Marie de Medicis was a woman of weak judgment, and proved a troublesome visitor. Charles and Henrietta, whose affairs were in a very difficult position, had great cause to regret her visit, which lasted nearly two years.
The queen-mother, Marie de Medicis, was given forty grand apartments in St. James's Palace. She brought a great number of priests with her, which added to the rage of the people; and the king's affairs went from bad to worse. Charles was compelled to give up his great minister Strafford to the axe, who was condemned by Parliament for having served him too faithfully. Henrietta exerted herself to support him; she often wanted judgment, but her courage never failed.
In the midst of the awful scenes of Strafford's impeachment, trial, and death, the princess-royal was espoused to the young Prince of Orange; he was but eleven, and the bride ten years old. Henrietta made no opposition to this Protestant alliance. She had hoped that the proof of the king's attachment to the Protestants would silence the cries of popery against him; but those cries were got up for party purposes by those intent on plunder, to whom all creeds were indifferent. After her mother had quitted England, and the king had departed, with the attempt to pacify Scotland, the royal family assembled round her were of tender ages. They were soon separated, some of them never to meet again. Charles, Prince of Wales, was eleven years of age, Mary the young bride of Orange, ten, James, Duke of York, seven, Elizabeth six, and Henry, Duke of Gloucester, a babe in arms. When alarms occurred at night, the queen more than once armed her household, and herself headed their patrole about Oatlands Park; thus personally guarding her slumbering little ones.

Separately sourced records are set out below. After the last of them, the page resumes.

Lemma normalize_labels_spec ls errs norm :
  normalize_labels ToASCII ls errs norm =
    (errs ++ concat ((λ l, (NormalizeLabel ToASCII l).1) <$> ls),
     norm ++ ((λ l, (NormalizeLabel ToASCII l).2) <$> ls)).
Proof.
  revert errs norm. induction ls as [|l ls IH]; intros; simpl; [by rewrite !app_nil_r|].
  destruct (NormalizeLabel ToASCII l) as [es a] eqn:E. rewrite IH. simpl. by rewrite <- !app_assoc.
Qed.

Lemma label_lower_bound l : String.length (to_lower l) ≤ 63 ↔ (63 <? String.length (to_lower l)) = false.
Proof. rewrite Nat.ltb_ge. done. Qed.

(** What a label that is accepted becomes. *)
Lemma normalize_label_ok l :
  label_ok l → NormalizeLabel ToASCII l = ([], to_lower l).
Proof.
  intros (H1 & H2 & H3). unfold NormalizeLabel, validASCII.
  rewrite bool_decide_eq_false_2, H2 by done. cbn [negb andb].
  rewrite (proj1 (label_lower_bound l)); [done|]. by rewrite to_lower_length by by apply valid_ascii.
Qed.

Lemma normalize_label_ascii l :
  is_ascii l = true → l ≠ "" → (NormalizeLabel ToASCII l).1 = [] → label_ok l.
Proof.
  intros Ha Hne. unfold NormalizeLabel, validASCII, asciiOnly.
  rewrite bool_decide_eq_false_2, Ha by done. cbn [negb andb].
  destruct (string_forallb valid_byte l) eqn:Hv; [|done].
  case_match eqn:E; [done|]. intros _. apply label_lower_bound in E.
  rewrite to_lower_length in E by done. done.
Qed.

(** Every accepted label is short, and the text of an error never comes with a label. *)
Lemma normalize_label_bound l es a :
  NormalizeLabel ToASCII l = (es, a) → String.length a ≤ 63 ∧ (es ≠ [] → a = "").
Proof.
  unfold NormalizeLabel. intros E. repeat case_match; simplify_eq; simpl; split; try lia; try done;
    by apply Nat.ltb_ge.
Qed.

Lemma concat_nil {A} (ls : list (list A)) : concat ls = [] ↔ Forall (λ l, l = []) ls.
Proof.
  induction ls as [|l ls IH]; simpl; [split; [constructor|done]|].
  rewrite app_nil, IH, Forall_cons. done.
Qed.
(** The body of the result loop. *)
Definition look_at (name : Name) (qtype : string) (s : recurseState) (source : queryer)
    (reply : result packet rerror) : recurseState * verdict :=
  match reply with
  | Err _ => (s, Undecided)
  | Ok resp =>
      if negb (has_msg resp) then (s, Undecided)
      else if is_candidate resp then
        (if has_msg (candidate s) then s else set_candidate s resp, Undecided)
      else if NoSuchRecord resp || NoSuchName resp then (set_answer s source, Decided resp false)
      else if decide (Type_ resp = "answer") then
        if needs_cname name qtype resp then (s, Decided resp true)
        else (set_answer s source, Decided resp false)
      else if IsRedirect resp then
        match redirectName resp with
        | None => (s, Undecided)
        | Some zname =>
            if decide (zname = ".") then (s, Undecided)
            else if decide (to_lower zname ∈ seen s) then (s, Undecided)
            else
              let c := Common (New zname) (default (New "") (qname s)) in
              if (c <? common s)%nat then (s, Undecided) else (s, Redirected source resp zname c)
        end
      else (s, Undecided)
  end.
(* ===== verification/RecursorFacts.v ===== *)
(** * The walk ends

    For servers whose names are finitely many and never aliases, a lookup ends whatever the
    servers answer and however their answers change: [recurse_terminates].  The measure of a
    nested walk is the number of host names and address types not yet in progress; that of a
    walk is the number of referrals left, then of servers left; that of an alias the number
    of aliases left.  A computation with fuel ends when all large amounts of fuel give the
    same result, [eventually]. *)

From S2P Require Import Prelude GoStrings RateLimit NsGuards Sorting Names NamesFacts Packet RecursorCache Recursor RecursorLoop.

Local Open Scope string_scope.
Local Open Scope Z_scope.
Local Open Scope list_scope.

(** ** Computations with fuel *)

Definition eventually {A} (F : nat → option A) (Q : A → Prop) : Prop :=
  ∃ n a, (∀ m, (n ≤ m)%nat → F m = Some a) ∧ Q a.

Lemma ev_ret {A} (a : A) (Q : A → Prop) : Q a → eventually (λ _, Some a) Q.
Proof. intros Ha. by exists O, a. Qed.

Lemma ev_bind {A B} (F : nat → option A) (G : nat → A → option B) (Q : A → Prop) (R : B → Prop) :
  eventually F Q → (∀ a, Q a → eventually (λ m, G m a) R) →
  eventually (λ m, match F m with None => None | Some a => G m a end) R.
Proof.
  intros (n & a & HF & Ha) HG. destruct (HG a Ha) as (n' & b & Hb & HR).
  exists (n `max` n')%nat, b. split; [|done]. intros m Hm. rewrite HF, Hb by lia. done.
Qed.

Lemma ev_step {A} (F : nat → option A) (Q : A → Prop) :
  eventually F Q → eventually (λ m, match m with O => None | S m => F m end) Q.
Proof.
  intros (n & a & HF & Ha). exists (S n), a. split; [|done].
  intros [|m] Hm; [lia|]. apply HF. lia.
Qed.

Lemma ev_impl {A} (F : nat → option A) (Q R : A → Prop) :
  eventually F Q → (∀ a, Q a → R a) → eventually F R.
Proof. intros (n & a & HF & Ha) HQR. exists n, a. auto. Qed.

Lemma ev_ext {A} (F G : nat → option A) (Q : A → Prop) :
  (∀ m, F m = G m) → eventually G Q → eventually F Q.
Proof. intros E (n & a & HG & Ha). exists n, a. split; [|done]. intros m Hm. rewrite E. auto. Qed.

Section walks.
Context `{HGo : GoUnicode} `{HNet : Netip} `{HCount : Countable Addr} `{HDns : !DnsLib Addr}.
Context (IsValid : Addr → bool) (clock : nat → Z) (cancelled ctxErr : nat → bool) (Mode : mode).
Context (ask : nat → Nameserver → string → string → string → result packet rerror).
(** The keys of the names of servers, and the lookups in flight. *)
Context (hosts flying : gset string).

The king had received such proofs in Scotland of Richelieu's bribery of the five members of Parliament, that he went to arrest Mr. Pym and his colleagues in person. Unfortunately, he had confided to the queen his intent, and told her at such an hour all his regal perplexities would cease. The queen put misplaced confidence in one of her attendants, Lady Carlisle, a spy leagued with the agitators; to this treacherous person she told her royal husband's intentions. Lady Carlisle sent instantly word to the factious members, who escaped. As Whitehall was close to the House of Commons, the affair was easy, the king being delayed awhile by poor persons' petitions on the way. Long after, Henrietta related this event to her biographer with the most passionate penitence. "Not a reproach," she said, "did Charles give me when I threw myself into his arms, and confessed my fault of tattling."
Such was the state of affairs when Henrietta proposed to escort her young daughter, the bride of Orange, to Holland. Her real object was to sell some valuable jewels, and obtain arms for defence there. The king attended his wife and daughter to Dover, where they embarked, February 24, 1642.
As the wind was favourable for coasting, the king rode many miles, following the vessel along the winding of the shores, his tearful eyes gazing after those dear ones he feared he never should behold again. The royal standard was raised at Nottingham, and civil war occurred as soon as the queen departed.
Henrietta met her mother again in Holland, and stayed nearly twelve months, during which time her business was performed with no little skill and sagacity. The Dutch mynheers, grateful both to the King of England, and to the exiled queen-mother of France for their political existence, did not send Henrietta empty away. She embarked for return February 2, 1643, in a fine ship called the Princess Royal; but fierce tempests arose, and the northeast gales, after many days, threw the queen back from whence she came on the wild Scheveling coast. Henrietta bore the terrors of the storm with high courage, replying to her ladies, when they were screaming and lamenting round her, "Queens of England are never drowned."
After a few days' rest and refreshment the undaunted Henrietta again set sail, followed by Admiral Van Tromp's Dutch fleet, which kept out of sight of the English shores, when she and her armed transports arrived in Burlington Bay, Yorkshire. A troop of two hundred cavaliers appeared on the hills, and under that protection the queen's transports safely landed their ammunition and stores.
The sleep of the queen was broken at dawn next day by the parliamentary Admiral Batten bombarding the town of Burlington. The queen had been voted guilty of high treason; so this hero was trying to take her life. She fled as soon as dressed; but directly she was in a place of shelter, remembering that an old dog named Mitte, which had guarded her chamber for years, was left at the mercy of the parliamentary admiral, despite of her attendants, she ran back through Burlington to her sleeping-chamber, caught up Mitte in her arms, and fled back to the dry ditch where she could crouch while the balls flew over her head. Van Tromp came up with the tide to the rescue, but his ships were too big to enter Burlington quay. Nevertheless, he mauled Batten in the rear. Meantime the queen, with Mitte and her ladies, obtained hospitality at Boynton Hall, close by, the seat of Sir William Strickland.